Items from a data source =
◆ ◆ ◆ ◆ ◆ ◆ ◆
(* ===== verification/MountInterface.v ===== *)
(** * The mounter interface: pkg/mount/mount.go, mount_linux.go, exec_mount.go

    All methods of [Interface], with their implementations in [Mounter] and in
    [execMounter], which runs mount and umount through an [Exec] and leaves the rest
    to the mounter that it wraps.  The number before a subpath bounds a loop of
    [PrepareSafeSubpath]. *)
From S2P Require Import Prelude GoStrings Errors Effects CSIEnv Paths Mount Subpath.

Record Interface := MkInterface {
  im_ops :> MountOps;
  im_IsNotMountPoint : string → go csiE bool;
  im_DeviceOpened : string → go csiE bool;
  im_PathIsDevice : string → go csiE bool;
  im_GetDeviceNameFromMount : string → string → go csiE string;
  im_MakeRShared : string → go csiE ();
  im_GetFileType : string → go csiE FileType;
  im_MakeFile : string → go csiE ();
  im_SafeMakeDir : string → string → Z → go csiE ();
  im_ExistsPath : string → go csiE bool;
  im_CleanSubPaths : string → string → go csiE ();
  im_PrepareSafeSubpath : nat → Subpath → go csiE string;
  im_GetFSGroup : string → go csiE Z;
  im_GetSELinuxSupport : string → go csiE bool;
  im_GetMode : string → go csiE Z
}.

(** ** Mounter *)

Definition Mounter_IsNotMountPoint (mounter : Mounter) (dir : string) : go csiE bool :=
  IsNotMountPoint (mounter_ops mounter) dir.
Definition DeviceOpened (pathname : string) : go csiE bool := exclusiveOpenFailsOnDevice pathname.
Definition Mounter_GetDeviceNameFromMount (mounter : Mounter) (mountPath pluginDir : string) : go csiE string :=
  getDeviceNameFromMount (mounter_ops mounter) mountPath pluginDir.
Definition MakeRShared (path : string) : go csiE () := doMakeRShared path procMountInfoPath.
Definition GetFileType (pathname : string) : go csiE FileType := getFileType pathname.
Definition GetSELinuxSupport (pathname : string) : go csiE bool := getSELinuxSupport pathname procMountInfoPath.

Definition mounter_interface (m : Mounter) : Interface :=
  MkInterface (mounter_ops m) (Mounter_IsNotMountPoint m) DeviceOpened PathIsDevice (Mounter_GetDeviceNameFromMount m)
    MakeRShared GetFileType MakeFile SafeMakeDir ExistsPath (CleanSubPaths m) (λ fuel, PrepareSafeSubpath fuel m)
    GetFSGroup GetSELinuxSupport Mount.GetMode.

Definition New (path : string) : go csiE Interface :=
  pbind (λ systemd, Ret (Ok (mounter_interface (MkMounter path systemd)))) detectSystemd.

(** ** execMounter *)

Definition exec_ops (exec : Exec) (wrapped : Interface) : MountOps :=
  MkMountOps (execMount exec) (execUnmount exec) (im_List wrapped) (im_IsMountPointMatch wrapped)
    (im_IsLikelyNotMountPoint wrapped) (im_MakeDir wrapped) (im_EvalHostSymlinks wrapped) (im_GetMountRefs wrapped).

Definition NewExecMounter (exec : Exec) (wrapped : Interface) : Interface :=
  MkInterface (exec_ops exec wrapped) (im_IsNotMountPoint wrapped) (im_DeviceOpened wrapped) (im_PathIsDevice wrapped)
    (im_GetDeviceNameFromMount wrapped) (im_MakeRShared wrapped) (im_GetFileType wrapped) (im_MakeFile wrapped)
    (im_SafeMakeDir wrapped) (im_ExistsPath wrapped) (im_CleanSubPaths wrapped) (im_PrepareSafeSubpath wrapped)
    (im_GetFSGroup wrapped) (im_GetSELinuxSupport wrapped) (im_GetMode wrapped).

(** ** SafeFormatAndMount *)

Record SafeFormatAndMount := MkSafeFormatAndMount { sf_Interface : Interface; sf_Exec : Exec }.

Definition SafeFormatAndMount_FormatAndMount (mounter : SafeFormatAndMount) (source target fstype : string)
    (options : list string) : go csiE () :=
  FormatAndMount (sf_Interface mounter) (sf_Exec mounter) source target fstype options.

(** ** The two mounters agree *)

Section Agree.
Context {S : Type} (serve : ∀ B, csiE B → S → S * B).

(** Commands that are run on the host. *)
Definition hostExec : Exec := λ cmd args, trigger (OS (Command cmd args)).

(** Same calls with the same answers, and both succeed or both fail; only the text
    of an error differs. *)
Definition same_effect {A} (p q : go csiE A) : Prop :=
  ∀ s, trace serve p s = trace serve q s ∧ (run serve p s).1 = (run serve q s).1 ∧
    match (run serve p s).2, (run serve q s).2 with
    | Ok a, Ok b => a = b
    | Err _, Err _ => True
    | Panic v, Panic w => v = w
    | _, _ => False
    end.

Lemma same_effect_bind {A B} (p q : go csiE A) (f g : A → go csiE B) :
  same_effect p q → (∀ a, same_effect (f a) (g a)) → same_effect (p ≫= f) (q ≫= g).
Proof.
  intros Hp Hf s. destruct (Hp s) as (Ht & Hs & Hr). rewrite !trace_go_bind, !run_go_bind, Ht.
  destruct (run serve p s) as [s1 r1], (run serve q s) as [s2 r2]. cbn in Hs, Hr. subst s2.
  destruct r1 as [a|e|w], r2 as [b|e'|w']; try done. subst b.
  destruct (Hf a s1) as (-> & ? & ?). done.
Qed.

(** The same program, with its result treated in two ways. *)
Lemma same_effect_pbind {X A} (p : prog csiE X) (f g : X → go csiE A) :
  (∀ x, same_effect (f x) (g x)) → same_effect (pbind f p) (pbind g p).
Proof.
  intros Hf s. rewrite !trace_bind, !run_bind. destruct (run serve p s) as [s1 x].
  destruct (Hf x s1) as (-> & ? & ?). done.
Qed.

Lemma doExecMount_agrees path source target fstype options :
  same_effect (doExecMount hostExec source target fstype options)
    (doMount (MkMounter path false) "" defaultMountCommand source target fstype options).
Proof. apply same_effect_pbind. intros [text [e|]]; by intros s. Qed.

(** On a host without systemd, for a file system that needs no special mounter, the
    exec mounter does the same as the real one. *)
Theorem execMounter_agrees path source target fstype options :
  fstype ∉ ["nfs"; "glusterfs"; "ceph"; "cifs"] →
  let real := mounter_interface (MkMounter path false) in
  same_effect (im_Mount (NewExecMounter hostExec real) source target fstype options)
    (im_Mount real source target fstype options).
Proof.
  intros Hfs. cbn [im_ops NewExecMounter exec_ops im_Mount mounter_interface mounter_ops].
  unfold execMount, Mount. destruct (isBind options) as [[bind bindOpts] remountOpts]. destruct bind.
  - apply same_effect_bind; [apply doExecMount_agrees|]. intros _. apply doExecMount_agrees.
  - rewrite decide_False by done. apply doExecMount_agrees.
Qed.
End Agree.
(** CreateVolume decides from the request alone, before it takes the mutex or calls
    the backend: a request without name or capabilities is an invalid argument; one
    with a block volume, an access mode with several writers or a reader besides
    the writer, an unknown mode, or a content source is not implemented; every
    other request is handed to the backend under the mutex of its name. *)
Theorem CreateVolume_decides b attributes req :
  let caps := cv_VolumeCapabilities req in
  if decide (cv_Name req = "" ∨ caps = [])
  then ∃ e, create_volume b attributes req = fail e ∧ status_code e = InvalidArgument
  else (Forall cap_served caps ∧ cv_VolumeContentSource req = None ∧
          create_volume b attributes req =
            serialized (cv_Name req)
              (actualBytes ← bk_createVolume b (cv_Name req) (default 0 (cv_RequiredBytes req));
               mret (MkVolume (cv_Name req) actualBytes attributes))) ∨
       (¬ (Forall cap_served caps ∧ cv_VolumeContentSource req = None) ∧
          ∃ e, create_volume b attributes req = fail e ∧ status_code e = Unimplemented).
Proof.
  cbv zeta. unfold create_volume. cbv zeta. destruct (decide (cv_Name req = "")) as [Hn|Hn].
  { rewrite decide_True by auto. by eexists. }
  destruct (decide (cv_VolumeCapabilities req = [])) as [Hc|Hc].
  { rewrite decide_True by auto. by eexists. }
  rewrite decide_False by tauto. destruct (first_error _ _) as [e|] eqn:E.
  - right. apply first_error_Some in E as (cap & Hin & He). pose proof (create_cap_error_spec cap) as Hs.
    rewrite He in Hs. destruct Hs as [Hns Hcode]. split; [|by exists e]. intros [Hall _].
    rewrite Forall_forall in Hall. by apply Hns, Hall.
  - apply first_error_None in E. assert (Forall cap_served (cv_VolumeCapabilities req)) as Hall.
    { eapply Forall_impl; [exact E|]. intros cap He. pose proof (create_cap_error_spec cap) as Hs. by rewrite He in Hs. }
    destruct (cv_VolumeContentSource req) as [src|]; [right|left; done]. split; [by intros [_ ?]|by eexists].
Qed.

(** ** What staging leaves behind *)

(** Calls that neither make nor remove a temporary directory, and neither open nor
    close a connection to the registry. *)
Definition neutral : ∀ B, csiE B → Prop := λ B e,
  match e with
  | OS e => match e with TempDir _ _ | RemoveAll _ => False | _ => True end
  | RPC e => match e with Dial _ | CloseConn => False | _ => True end
  | _ => True
  end.

Ltac calls :=
  calls_with ltac:(progress unfold os, rpc_, check, internal, with_status, fuelled, osExec).

Lemma New_neutral path : all_calls neutral (MountInterface.New path).
Proof. unfold MountInterface.New, detectSystemd. calls. Qed.

Lemma likely_neutral file : all_calls neutral (IsLikelyNotMountPoint file).
Proof. unfold IsLikelyNotMountPoint. calls. Qed.

Lemma Mount_neutral m source target fstype options : all_calls neutral (Mount m source target fstype options).
Proof.
  assert (∀ path opts, all_calls neutral (doMount m path defaultMountCommand source target fstype opts)) as H.
  { intros path opts. unfold doMount, addSystemdScope. calls. }
  unfold Mount. destruct (isBind options) as [[bind ?] ?]. destruct bind; [apply all_calls_go_bind|]; auto.
Qed.

Lemma FormatAndMount_neutral m source target fstype options :
  all_calls neutral (FormatAndMount (mounter_interface m) osExec source target fstype options).
Proof.
  unfold FormatAndMount, GetDiskFormat. cbn [im_ops im_Mount mounter_interface mounter_ops].
  apply all_calls_go_bind; [calls|]. intros _. apply all_calls_go_bind; [apply all_calls_attempt, Mount_neutral|].
  intros [u|e|w]; [done| |done]. apply all_calls_go_bind; [calls|]. intros fmt.
  case_decide; [|case_decide; done]. destruct (existsb _ _); [done|].
  apply all_calls_go_bind; [calls|]. intros _. apply Mount_neutral.
Qed.

Lemma locateDevice_neutral {Req} fuel (r : remoteSPDK Req) volumeID req : all_calls neutral (locateDevice fuel r volumeID req).
Proof.
  eapply all_calls_mono, locateDevice_calls. intros B [B' e|B' e| | |B' e]; try done; by destruct e.
Qed.
Lemma local_Mount_bind w s p n ro o :
  managed p → p ∈ f_dirs (fs o) → f_mounts (fs o) !! p = None → f_mounts (fs o) !! s = Some n →
  local w (Mount mounter s p "ext4" (["bind"] ++ if ro : bool then ["ro"] else [])) o (λ o' x,
    changes (add_mount p n) o o' ∧ x = Ok ()).
Proof.
  intros Hp Hdir Hm Hs. unfold Mount.
  assert (isBind (["bind"] ++ if ro then ["ro"] else []) =
    (true, ["bind"], "bind" :: "remount" :: if ro then ["ro"] else [])) as -> by (by destruct ro).
  apply local_go_bind, local_doMount. intros o1 text err Hrun.
  destruct (mount_bind (vhostSCSI c) addr _ _ _ _ _ _ _ _ Hp Hdir Hm Hs Hrun) as [Hc Herr]. cbn [snd] in Herr. subst err.
  apply local_doMount. intros o2 text2 err2 Hrun2.
  assert (f_mounts (fs o1) !! p = Some n) as Hm1 by (destruct Hc as [-> _]; apply lookup_insert_eq).
  destruct (mount_remount (vhostSCSI c) addr _ _ _ _ _ _ _ _ _ Hp Hm1 Hrun2) as [Hc2 Herr2].
  cbn [snd] in Herr2. subst err2. split; [|done]. exact (changes_comp _ _ _ _ _ Hc Hc2).
Qed.

Lemma local_Unmount w p o :
  managed p →
  local w (Unmount p) o (λ o' x,
    match f_mounts (fs o) !! p with
    | Some _ => changes (del_mount p) o o' ∧ x = Ok ()
    | None => same o o' ∧ ∃ e, x = Err e
    end).
Proof.
  intros Hp. apply local_bind, local_call. intros o' [text err] Hrun.
  pose proof (umount_path (vhostSCSI c) addr _ _ _ _ _ Hp Hrun) as Hl. cbn [snd] in Hl. destruct (f_mounts (fs o) !! p).
  - destruct Hl as [? ->]. by apply local_ret.
  - destruct Hl as [? [e ->]]. apply local_ret. split; [done|by eexists].
Qed.

(** ** Formatting *)

Definition fs_type (fstype : string) : string := if decide (fstype = "") then "ext4" else fstype.
Definition supported (fstype : string) : Prop := fstype = "" ∨ fstype ∈ formats.

Lemma supported_fs_type fstype : supported fstype → fs_type fstype ∈ formats ∧ fs_type fstype ≠ "".
Proof.
  unfold fs_type. intros [->|Hf]; [split; [|done]; right; right; by left|].
  case_decide as He; [|done]. subst fstype.
  repeat (apply elem_of_cons in Hf as [?|Hf]; [done|]). by apply elem_of_nil in Hf.
Qed.

Lemma local_fsck w node n o :
  device (w_daemon w) o node n →
  local w (pbind (λ out, check (fsck_error node out)) (osExec "fsck" ["-a"; node])) o (λ o' x, same o o' ∧ x = Ok ()).
Proof.
  intros Hdev. apply local_bind, local_call. intros o' [text err] Hrun.
  destruct (fsck_disk (vhostSCSI c) addr _ _ _ _ _ _ Hdev Hrun) as [Hs Herr]. cbn [snd] in Herr.
  assert (fsck_error node (text, err) = None) as ->; [|by apply local_ret].
  destruct err as [[]|]; try done. unfold fsck_error. destruct (decide (status = fsckErrorsCorrected)); [done|].
  rewrite decide_False; [done|]. by intros ->.
Qed.

Lemma local_GetDiskFormat w node n o :
  device (w_daemon w) o node n →
  local w (GetDiskFormat osExec node) o (λ o' x, same o o' ∧ x = Ok (default "" (f_content (fs o) !! n))).
Proof.
  intros Hdev. apply local_bind, local_call. intros o' [text err] Hrun.
  destruct (blkid_disk (vhostSCSI c) addr _ _ _ _ _ _ Hdev Hrun) as [Hs Hr]. apply local_ret. split; [done|].
  destruct (f_content (fs o) !! n) as [g|].
  - destruct Hr as (kvs & Hok & Ht & Hpt & [= -> ->]). rewrite parse_blkid_export, Hpt, Ht by done. done.
  - cbn [snd] in Hr. by subst err.
Qed.

Lemma local_mkfs w node n fstype o :
  device (w_daemon w) o node n → fstype ∈ formats →
  local w (pbind (λ '(_, err), check err) (osExec ("mkfs." +:+ fstype) (mkfs_args fstype node))) o
    (λ o' x, changes (format n fstype) o o' ∧ x = Ok ()).
Proof.
  intros Hdev Hf. apply local_bind, local_call. intros o' [text err] Hrun.
  destruct (mkfs_disk (vhostSCSI c) addr _ _ _ _ _ _ _ Hdev Hf Hrun) as [Hs Herr]. cbn [snd] in Herr. subst err.
  by apply local_ret.
Qed.

(** What [FormatAndMount] does to the file systems, and whether it succeeds. *)
Definition format_and_mount (n p fstype : string) (v : fsview) : fsview * bool :=
  match f_content v !! n with
  | None => (add_mount p n (format n (fs_type fstype) v), true)
  | Some g => if decide (fstype = "" ∨ fstype = g) then (add_mount p n v, true) else (v, false)
  end.

Lemma local_FormatAndMount w node n p fstype o :
  device (w_daemon w) o node n → managed p → p ∈ f_dirs (fs o) → f_mounts (fs o) !! p = None → supported fstype →
  f_content (fs o) !! n ≠ Some "" →
  local w (FormatAndMount (mounter_ops mounter) osExec node p fstype []) o (λ o' x,
    format_and_mount n p fstype (fs o) = (fs o', is_ok x)).
Proof.
  intros Hdev Hp Hdir Hm Hsup Hne. destruct (supported_fs_type fstype Hsup) as [Hfmt Hft].
  unfold FormatAndMount. cbv zeta. change (existsb (String.eqb "ro") []) with false. cbn iota beta.
  apply local_go_bind. eapply local_mono; [by eapply local_fsck|]. intros o1 x [Hs1 ->].
  pose proof (changes_device _ _ _ _ _ _ Hs1 Hdev) as Hdev1. pose proof (same_fs _ _ Hs1) as Hf1.
  apply local_go_bind, local_attempt. cbn [im_Mount mounter_ops]. change ([] ++ ["defaults"]) with ["defaults"].
  eapply local_mono; [apply (local_Mount_disk w node n p fstype o1 Hdev1 Hp); by rewrite Hf1|].
  intros o2 x Hx. rewrite Hf1 in Hx.
  destruct (f_content (fs o) !! n) as [g|] eqn:Hg; cbn [mountable] in Hx.
  - assert (format_and_mount n p fstype (fs o) =
      if decide (fstype = "" ∨ fstype = g) then (add_mount p n (fs o), true) else (fs o, false)) as ->
      by (unfold format_and_mount; by rewrite Hg).
    case_bool_decide as Hmatch.
    + destruct Hx as [[Hf2 _] ->]. apply local_ret. by rewrite decide_True, Hf2, Hf1.
    + destruct Hx as [Hs2 [e ->]]. pose proof (same_fs _ _ Hs2) as Hf2.
      apply local_go_bind. eapply local_mono; [eapply local_GetDiskFormat, changes_device; done|].
      intros o3 y [Hf3%same_fs ->]. rewrite Hf2, Hf1, Hg. cbn [default from_option]. unfold id.
      destruct (decide (g = "")) as [->|_]; [done|]. destruct (decide (fstype = "" ∨ fstype = g)); [done|].
      apply local_ret. by rewrite Hf3, Hf2, Hf1.
  - assert (format_and_mount n p fstype (fs o) = (add_mount p n (format n (fs_type fstype) (fs o)), true)) as ->
      by (unfold format_and_mount; by rewrite Hg).
    destruct Hx as [Hs2 [e ->]]. pose proof (changes_device _ _ _ _ _ _ Hs2 Hdev1) as Hdev2.
    pose proof (same_fs _ _ Hs2) as Hf2.
    apply local_go_bind. eapply local_mono; [by eapply local_GetDiskFormat|].
    intros o3 y [Hs3 ->]. pose proof (changes_device _ _ _ _ _ _ Hs3 Hdev2) as Hdev3.
    pose proof (same_fs _ _ Hs3) as Hf3. rewrite Hf2, Hf1, Hg. cbn [default from_option].
    rewrite decide_True by done. change (if decide (fstype = "") then "ext4" else fstype) with (fs_type fstype).
    apply local_go_bind. eapply local_mono; [by eapply local_mkfs|]. intros o4 y [Hs4 ->].
    pose proof (changes_device _ _ _ _ _ _ Hs4 Hdev3) as Hdev4.
    assert (fs o4 = format n (fs_type fstype) (fs o)) as Hf by (by rewrite (proj1 Hs4), Hf3, Hf2, Hf1).
    eapply local_mono; [apply (local_Mount_disk w node n p (fs_type fstype) o4 Hdev4 Hp); by rewrite Hf|].
    intros o5 z Hz. rewrite Hf in Hz. cbn [f_content format] in Hz. rewrite lookup_insert_eq in Hz. cbn [mountable] in Hz.
    rewrite bool_decide_true in Hz by auto. destruct Hz as [[Hf5 _] ->]. by rewrite Hf5, Hf.
Qed.
(** * VR_Controller_RAIC_ModelV: command dispatch, status polling and patrol

    A shallow embedding of the browser front end of the ModelV grid
    controller.  The repository carries several generations of the same
    script; each one is embedded in a module of its own:

    - [AgvApp]    : static/app.js (first script), the AGV-only front end with
                    [agvPollingIntervalId] and [currentAgvTaskNumber];
    - [LegacyApp] : the older script that follows it in the same file, which
                    polls by re-arming a timeout;
    - [SysApp]    : the system-status front end (unnamed part 000);
    - [PatrolApp] : the script carried in README.md, which adds the automatic
                    capture, the patrol sequencer and the AGV indicator.

    JavaScript runs handlers to completion on one thread.  Every handler is
    therefore a function [State -> State]; an [async] function is cut at its
    [await]s into a [_begin] part (up to the first await, which issues the
    fetch) and a [_resume] part (the continuation, which receives the
    response).  The browser side (live interval timers, requests sent,
    promises resolved, console) is part of the state, so that what a handler
    does to the outside world can be stated.  Numbers that are grid indices
    are [Z]. *)

From Stdlib Require Import ZArith Zquot List String Bool Lia.
From stdpp Require Import base gmap strings.
Import ListNotations.
Open Scope Z_scope.

(** ** JavaScript bits shared by the three scripts *)

(** [for (let i = lo; i <= hi; i++)]: the values [i] takes, in order. *)
Definition for_up (lo hi : Z) : list Z :=
  map (fun k => lo + Z.of_nat k) (seq 0 (Z.to_nat (hi - lo + 1))).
◆ ◆ ◆ ◆ ◆ ◆ ◆
Task to complete =
Report each line of the records that holds the word "then".

Reply =
  then ∃ e, create_volume b attributes req = fail e ∧ status_code e = InvalidArgument
  local w (Mount mounter s p "ext4" (["bind"] ++ if ro : bool then ["ro"] else [])) o (λ o' x,
  assert (isBind (["bind"] ++ if ro then ["ro"] else []) =
    (true, ["bind"], "bind" :: "remount" :: if ro then ["ro"] else [])) as -> by (by destruct ro).
Definition fs_type (fstype : string) : string := if decide (fstype = "") then "ext4" else fstype.
  | Some g => if decide (fstype = "" ∨ fstype = g) then (add_mount p n v, true) else (v, false)
      if decide (fstype = "" ∨ fstype = g) then (add_mount p n (fs o), true) else (fs o, false)) as ->
    rewrite decide_True by done. change (if decide (fstype = "") then "ext4" else fstype) with (fs_type fstype).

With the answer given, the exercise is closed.